> What this task involves: Using the data beneath, show every line that includes the word "translation".

(Stored items)
+++++

(** * pgblob: transaction layer, blob storage and error translation

    A shallow embedding of the Go sources of pgblob (a PostgreSQL wire
    front end over SQLite whose database file lives in blob storage) and
    the properties of its transaction state machine, local blob backend,
    database cache and error translator.

    Conventions of the embedding:
    - a Go [string] is a byte string ([string] of [ascii] bytes), text
      being UTF-8: [strings.ToUpper] and [strings.ToLower] work byte by
      byte on ASCII text and go through the case tables of Unicode on any
      other, and the tables are a parameter ([Unicode]);
      [strings.TrimSpace] trims the white space of Unicode;
    - the order in which Go ranges over a map is a parameter as well
      ([MapRange]): any rearrangement of the entries, loop by loop;
    - a Go [error] is [option string]: [None] is [nil], [Some m] is an
      error whose [Error()] text is [m];
    - [*sql.DB], [*sql.Tx] and [*sql.Stmt] belong to database/sql, which
      is outside the repository: the engine is an arbitrary state machine
      answering calls, and handles are the objects the library allocates;
    - the file system is a finite map from paths to file contents and
      every system call may be refused by the operating system;
    - locks are not modelled: every function runs to completion on its
      own, which is what the per-connection mutexes give to each call. *)

From Stdlib Require Import Ascii.
From Stdlib Require String.
From stdpp Require Import base option list strings gmap.

Local Open Scope stdpp_scope.

(** ** Go's [strings] package on byte strings *)

Module GoStrings.

(** [strings.HasPrefix(s, p)]. *)
Fixpoint HasPrefix (s p : string) {struct p} : bool :=
  match p with
  | EmptyString => true
  | String c p' =>
      match s with
      | EmptyString => false
      | String d s' => if Ascii.eqb c d then HasPrefix s' p' else false
      end
  end.

(** [strings.Contains(s, sub)]: [sub] occurs at some offset of [s]. *)
Fixpoint Contains (s sub : string) {struct s} : bool :=
  if HasPrefix s sub then true
  else match s with
       | EmptyString => false
       | String _ s' => Contains s' sub
       end.

(** Letter case of one byte of ASCII text. *)
Definition upper_byte (c : ascii) : ascii :=
  let n := nat_of_ascii c in
  if (97 <=? n) && (n <=? 122) then ascii_of_nat (n - 32) else c.

Definition lower_byte (c : ascii) : ascii :=
  let n := nat_of_ascii c in
  if (65 <=? n) && (n <=? 90) then ascii_of_nat (n + 32) else c.

(** ASCII text in upper and in lower case, byte by byte. *)
Fixpoint upper_ascii (s : string) : string :=
  match s with
  | EmptyString => EmptyString
  | String c s' => String (upper_byte c) (upper_ascii s')
  end.

Fixpoint lower_ascii (s : string) : string :=
  match s with
  | EmptyString => EmptyString
  | String c s' => String (lower_byte c) (lower_ascii s')
  end.

(** Every byte is below [utf8.RuneSelf]: the text is ASCII. *)
Fixpoint isASCII (s : string) : bool :=
  match s with
  | EmptyString => true
  | String c s' => (nat_of_ascii c <? 128) && isASCII s'
  end.

(** The part of Go's library that rests on the case tables of Unicode,
    which are outside the repository: [strings.Map(unicode.ToUpper, s)]
    and [strings.Map(unicode.ToLower, s)], the way [strings.ToUpper] and
    [strings.ToLower] take for a text that is not all ASCII.  Any two
    functions will do. *)
Class Unicode := mkUnicode {
  MapToUpper : string → string;
  MapToLower : string → string
}.

(** [strings.ToUpper] and [strings.ToLower]: a text that is all ASCII is
    mapped byte by byte, any other text goes through the tables. *)
Definition ToUpper `{Unicode} (s : string) : string :=
  if isASCII s then upper_ascii s else MapToUpper s.

Definition ToLower `{Unicode} (s : string) : string :=
  if isASCII s then lower_ascii s else MapToLower s.

(** A stand-in for the tables where the text at hand is ASCII and never
    reaches them. *)
Definition no_tables : Unicode := mkUnicode id id.

(** What "contains the keyword, whatever the letter case" means: some
    substring of [s] differs from [kw] by the case of ASCII letters
    only. *)
Definition contains_ci (s kw : string) : Prop :=
  ∃ pre mid post,
    s = pre +:+ mid +:+ post ∧ upper_ascii mid = upper_ascii kw.

Lemma append_nil_l (s : string) : "" +:+ s = s.
Proof. reflexivity. Qed.

Lemma append_cons (c : ascii) (a b : string) :
  String c a +:+ b = String c (a +:+ b).
Proof. reflexivity. Qed.

Lemma append_assoc (a b c : string) : (a +:+ b) +:+ c = a +:+ b +:+ c.
Proof.
  induction a as [|x a IH]; [done|]. by rewrite !append_cons, IH.
Qed.

Lemma HasPrefix_spec (s p : string) :
  HasPrefix s p = true ↔ ∃ rest, s = p +:+ rest.
Proof.
  revert s. induction p as [|c p IH]; intros s; simpl.
  - split; [intros _; by exists s | intros _; reflexivity].
  - destruct s as [|d s].
    { split; [done | intros [r Hr]; by rewrite append_cons in Hr]. }
    destruct (Ascii.eqb_spec c d) as [->|Hne].
    + rewrite IH. split; intros [r Hr]; exists r.
      * by rewrite append_cons, Hr.
      * rewrite append_cons in Hr. by injection Hr.
    + split; [done | intros [r Hr]].
      rewrite append_cons in Hr. injection Hr as Hd _. congruence.
Qed.

Lemma Contains_spec (s sub : string) :
  Contains s sub = true ↔ ∃ pre post, s = pre +:+ sub +:+ post.
Proof.
  split.
  - induction s as [|c s IH]; simpl.
    + destruct (HasPrefix "" sub) eqn:Hp; [|done].
      intros _. apply HasPrefix_spec in Hp as [r Hr]. by exists "", r.
    + destruct (HasPrefix (String c s) sub) eqn:Hp.
      * intros _. apply HasPrefix_spec in Hp as [r Hr]. by exists "", r.
      * intros H. destruct (IH H) as (pre & post & ->).
        by exists (String c pre), post.
  - intros (pre & post & ->). induction pre as [|c pre IH].
    + rewrite append_nil_l.
      assert (HasPrefix (sub +:+ post) sub = true) as Hp
        by (apply HasPrefix_spec; by exists post).
      destruct (sub +:+ post); simpl; by rewrite Hp.
    + rewrite append_cons. simpl. rewrite IH. by destruct (HasPrefix _ _).
Qed.

(** A string containing [a] contains every substring of [a]. *)
Lemma Contains_trans (s a b : string) :
  Contains s a = true → Contains a b = true → Contains s b = true.
Proof.
  rewrite !Contains_spec. intros (p1 & q1 & ->) (p2 & q2 & ->).
  exists (p1 +:+ p2), (q2 +:+ q1). by rewrite !append_assoc.
Qed.

Lemma upper_ascii_app (a b : string) :
  upper_ascii (a +:+ b) = upper_ascii a +:+ upper_ascii b.
Proof.
  induction a as [|x a IH]; [done|]. rewrite append_cons. simpl.
  by rewrite IH, append_cons.
Qed.

Lemma upper_ascii_split (s a b : string) :
  upper_ascii s = a +:+ b →
  ∃ sa sb, s = sa +:+ sb ∧ upper_ascii sa = a ∧ upper_ascii sb = b.
Proof.
  revert s. induction a as [|x a IH]; intros s.
  - intros H. by exists "", s.
  - rewrite append_cons. destruct s as [|c s]; simpl; [done|].
    intros H. injection H as Hx Hs.
    destruct (IH _ Hs) as (sa & sb & -> & Ha & Hb).
    exists (String c sa), sb. simpl. by rewrite Hx, Ha.
Qed.

(** The search [Contains(upper(s), KW)] is the case-insensitive search
    for an upper-case keyword [KW]. *)
Lemma Contains_upper_ascii_ci (s kw : string) :
  upper_ascii kw = kw →
  Contains (upper_ascii s) kw = true ↔ contains_ci s kw.
Proof.
  intros Hkw. rewrite Contains_spec. unfold contains_ci. rewrite Hkw. split.
  - intros (pre & post & H).
    apply upper_ascii_split in H as (sa & sb & -> & Ha & Hb).
    apply upper_ascii_split in Hb as (sm & sp & -> & Hm & Hp).
    by exists sa, sm, sp.
  - intros (pre & mid & post & -> & Hm).
    exists (upper_ascii pre), (upper_ascii post).
    by rewrite !upper_ascii_app, Hm.
Qed.

Lemma isASCII_app (a b : string) :
  isASCII (a +:+ b) = isASCII a && isASCII b.
Proof.
  induction a as [|x a IH]; [done|]. rewrite append_cons. simpl.
  by rewrite IH, andb_assoc.
Qed.

Section Tables.

Context {tables : Unicode}.

Lemma ToUpper_ascii (s : string) :
  isASCII s = true → ToUpper s = upper_ascii s.
Proof. unfold ToUpper. by intros ->. Qed.

Lemma ToLower_ascii (s : string) :
  isASCII s = true → ToLower s = lower_ascii s.
Proof. unfold ToLower. by intros ->. Qed.


End Tables.

End GoStrings.

(** ** Error translation ([MapSQLiteError]) *)

Module ErrorTranslator.
Import GoStrings.

(** [MapSQLiteError(err)]: the switch of the source, case by case and in
    its order; [None] is the [nil] error. *)
Definition MapSQLiteError (err : option string) : string :=
  match err with
  | None => "00000"
  | Some errMsg =>
      if Contains errMsg "UNIQUE constraint failed" then "23505"
      else if Contains errMsg "NOT NULL constraint failed" then "23502"
      else if Contains errMsg "FOREIGN KEY constraint failed" then "23503"
      else if Contains errMsg "CHECK constraint failed" then "23514"
      else if Contains errMsg "constraint failed" then "23000"
      else if Contains errMsg "database is locked" then "40001"
      else if Contains errMsg "disk I/O error" then "08006"
      else if Contains errMsg "database disk image is malformed" then "58030"
      else if Contains errMsg "no such table" then "42P01"
      else if Contains errMsg "no such column" then "42703"
      else if Contains errMsg "syntax error" then "42601"
      else if Contains errMsg "out of memory" then "53200"
      else if Contains errMsg "disk full" then "53100"
      else "XX000"
  end.

(** The patterns of the switch with their classes, in the order tested. *)
Definition error_patterns : list (string * string) :=
  [ ("UNIQUE constraint failed", "23505");
    ("NOT NULL constraint failed", "23502");
    ("FOREIGN KEY constraint failed", "23503");
    ("CHECK constraint failed", "23514");
    ("constraint failed", "23000");
    ("database is locked", "40001");
    ("disk I/O error", "08006");
    ("database disk image is malformed", "58030");
    ("no such table", "42P01");
    ("no such column", "42703");
    ("syntax error", "42601");
    ("out of memory", "53200");
    ("disk full", "53100") ].

(** Ordered matching over a table: the class of the first pattern that
    occurs in the message. *)
Fixpoint first_match (tbl : list (string * string)) (msg : string)
  : option string :=
  match tbl with
  | [] => None
  | (pat, cls) :: tbl' =>
      if Contains msg pat then Some cls else first_match tbl' msg
  end.

(** The switch is ordered matching over [error_patterns], with the
    internal class as the default. *)
Lemma MapSQLiteError_first_match (msg : string) :
  MapSQLiteError (Some msg) = default "XX000" (first_match error_patterns msg).
Proof.
  unfold MapSQLiteError, error_patterns, first_match.
  repeat (destruct (Contains msg _); [reflexivity|]). reflexivity.
Qed.

Lemma first_match_none (tbl : list (string * string)) (msg : string) :
  (∀ pat cls, (pat, cls) ∈ tbl → Contains msg pat = false) →
  first_match tbl msg = None.
Proof.
  induction tbl as [|[p c] tbl IH]; intros H; simpl; [done|].
  rewrite (H p c) by left. apply IH. intros pat cls Hin.
  apply (H pat cls). by right.
Qed.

+++++

> Your solution:
(** * pgblob: transaction layer, blob storage and error translation
(** ** Error translation ([MapSQLiteError]) *)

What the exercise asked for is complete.